[[ Source material open ]]

(** The archive setting is the boolean [true] or the string ["true"]. *)
Definition archive_on (setting : Prim) : bool :=
  match setting with
  | Boolean b => b
  | Str s => String.eqb s "true"
  | _ => false
  end.

(** The connectivity flag of the client the plugin holds; [false] when it
    holds none. *)
Definition connected_now (w : World E) : bool :=
  match client w with
  | Some c =>
      match heap w !! c with
      | Some o => connected o
      | None => false
      end
  | None => false
  end.

(** The request that writes [document] at [path] in the vault. *)
Definition write_request (o : ObsidianClient) (path document : string) : Request :=
  {| req_method := PUT;
     req_url := baseUrl o +:+ "/vault/" +:+ encodeURIComponent path;
     req_query := [];
     req_headers := set_header "Content-Type" "text/markdown" (headers o);
     req_body := Some document |}.

(** The host after a sequence of calls, whatever each returned. *)
Definition host_after (h : HostState E) (calls : list HostCall) : HostState E :=
  fold_left (fun s c => snd (host_call E s c)) calls h.

(** The three unregistrations of [shutdown], in source order. *)
Definition unregistrations : list HostCall :=
  [UnregisterConfigSchema "wopr-plugin-obsidian";
   UnregisterContextProvider "obsidian";
   UnregisterExtension "obsidian"].

(** The calls [shutdown] added to the host's record. *)
Definition calls_since (w w' : World E) : list HostCall :=
  drop (length (host_calls w)) (host_calls w').

(** C4 read literally: after [shutdown], whatever failed on the way, the
    poller is stopped, every cleanup was invoked, the registry is empty,
    each of the three unregistrations was made when a context was held,
    and the client reference is released. *)
Definition every_step_ran (w : World E) : Prop :=
  let w' := snd (Plugin.shutdown w) in
  healthTimer w' = None
  /\ (forall t, healthTimer w = Some t -> ~ In t (timers w'))
  /\ (forall h, In h (cleanups w) -> In (Unsubscribe h) (calls_since w w'))
  /\ cleanups w' = []
  /\ (ctx w <> None -> forall u, In u unregistrations -> In u (calls_since w w'))
  /\ client w' = None.

(** The calls made when [calls] are attempted in order from the host [h],
    each only once the one before it returned: the first that throws is
    the last that is made, and what it threw is kept. *)
Fixpoint attempted (h : HostState E) (calls : list HostCall) : list HostCall * option Exn :=
  match calls with
  | [] => ([], None)
  | u :: rest =>
      match host_call E h u with
      | (Some e, _) => ([u], Some e)
      | (None, h') => let '(made, thrown) := attempted h' rest in (u :: made, thrown)
      end
  end.

(** C5 read literally: a second [shutdown] leaves the timer, the cleanup
    registry, the host, the calls made to it and both references as the
    first left them. *)
Definition second_call_unobservable (w : World E) : Prop :=
  let w1 := snd (Plugin.shutdown w) in
  let w2 := snd (Plugin.shutdown w1) in
  healthTimer w2 = healthTimer w1 /\ cleanups w2 = cleanups w1
  /\ host w2 = host w1 /\ host_calls w2 = host_calls w1
  /\ client w2 = client w1 /\ ctx w2 = ctx w1.

(** C2 read literally: a block the provider returns has at most
    [maxContextNotes] sections, 3 for an absent setting. *)
Definition sections_within_bound (session : string) (message : Plugin.MessageInfo)
    (w : World E) : Prop :=
  forall part,
    fst (Plugin.getContext session message w) = Ok (Some part) ->
    exists notes : list string,
      Plugin.part_content part
      = "## Relevant notes from your Obsidian vault:" +:+ nl +:+ nl
        +:+ join (nl +:+ nl +:+ "---" +:+ nl +:+ nl) notes
      /\ Z.of_nat (length notes) <= default 3 (maxContextNotes (host_config E (host w))).

(** C10 read literally: the search of the capability object returns at
    most [limit] results, 10 for an absent limit. *)
Definition extension_within_limit (query : string) (limit : option Z) (w : World E) : Prop :=
  forall found,
    fst (Plugin.extension_search query limit w) = Ok found ->
    Z.of_nat (length found) <= default 10 limit.



(** C9 read literally: when the client's search returns, the payload of
    the search tool holds at most [limit] items, 5 for an absent limit. *)
Definition tool_within_limit (c : ClientRef) (args : Tools.SearchArgs) (w : World E) : Prop :=
  forall results w1,
    Client.search c (Tools.query args) None w = (Ok results, w1) ->
    exists shown,
      Tools.buildA2ATools c (Tools.obsidian_search (Tools.Given args)) w
      = (Ok (Tools.ok (E := E) (JArr (map Tools.search_item shown))), w1)
      /\ Z.of_nat (length shown) <= default 5 (Tools.limit args).

End Vocabulary.

(** ** Vocabulary of the further statements *)

Section MoreVocabulary.

Context {E : Env}.

(** The requests of the client's methods, for a client object [o]. *)
Definition read_request (o : ObsidianClient) (path : string) : Request :=
  {| req_method := GET;
     req_url := baseUrl o +:+ "/vault/" +:+ encodeURIComponent path;
     req_query := [];
     req_headers := set_header "Accept" "application/json" (headers o);
     req_body := None |}.

Definition append_request (o : ObsidianClient) (path content : string) : Request :=
  {| req_method := POST;
     req_url := baseUrl o +:+ "/vault/" +:+ encodeURIComponent path;
     req_query := [];
     req_headers := set_header "Content-Type" "text/markdown" (headers o);
     req_body := Some content |}.

(** The URL of a search, as [new URL] reads it, or what it throws. *)
Definition search_url (o : ObsidianClient) : Result string :=
  new_URL (baseUrl o +:+ "/search/simple/").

[[ Source material closed ]]

> Work required:
In the listing above, transcribe exactly everything from the line containing "the search tool" down to the line containing "(** The requests", including both and nothing more.

> Answer to this exercise:
    the search tool holds at most [limit] items, 5 for an absent limit. *)
Definition tool_within_limit (c : ClientRef) (args : Tools.SearchArgs) (w : World E) : Prop :=
  forall results w1,
    Client.search c (Tools.query args) None w = (Ok results, w1) ->
    exists shown,
      Tools.buildA2ATools c (Tools.obsidian_search (Tools.Given args)) w
      = (Ok (Tools.ok (E := E) (JArr (map Tools.search_item shown))), w1)
      /\ Z.of_nat (length shown) <= default 5 (Tools.limit args).

End Vocabulary.

(** ** Vocabulary of the further statements *)

Section MoreVocabulary.

Context {E : Env}.

(** The requests of the client's methods, for a client object [o]. *)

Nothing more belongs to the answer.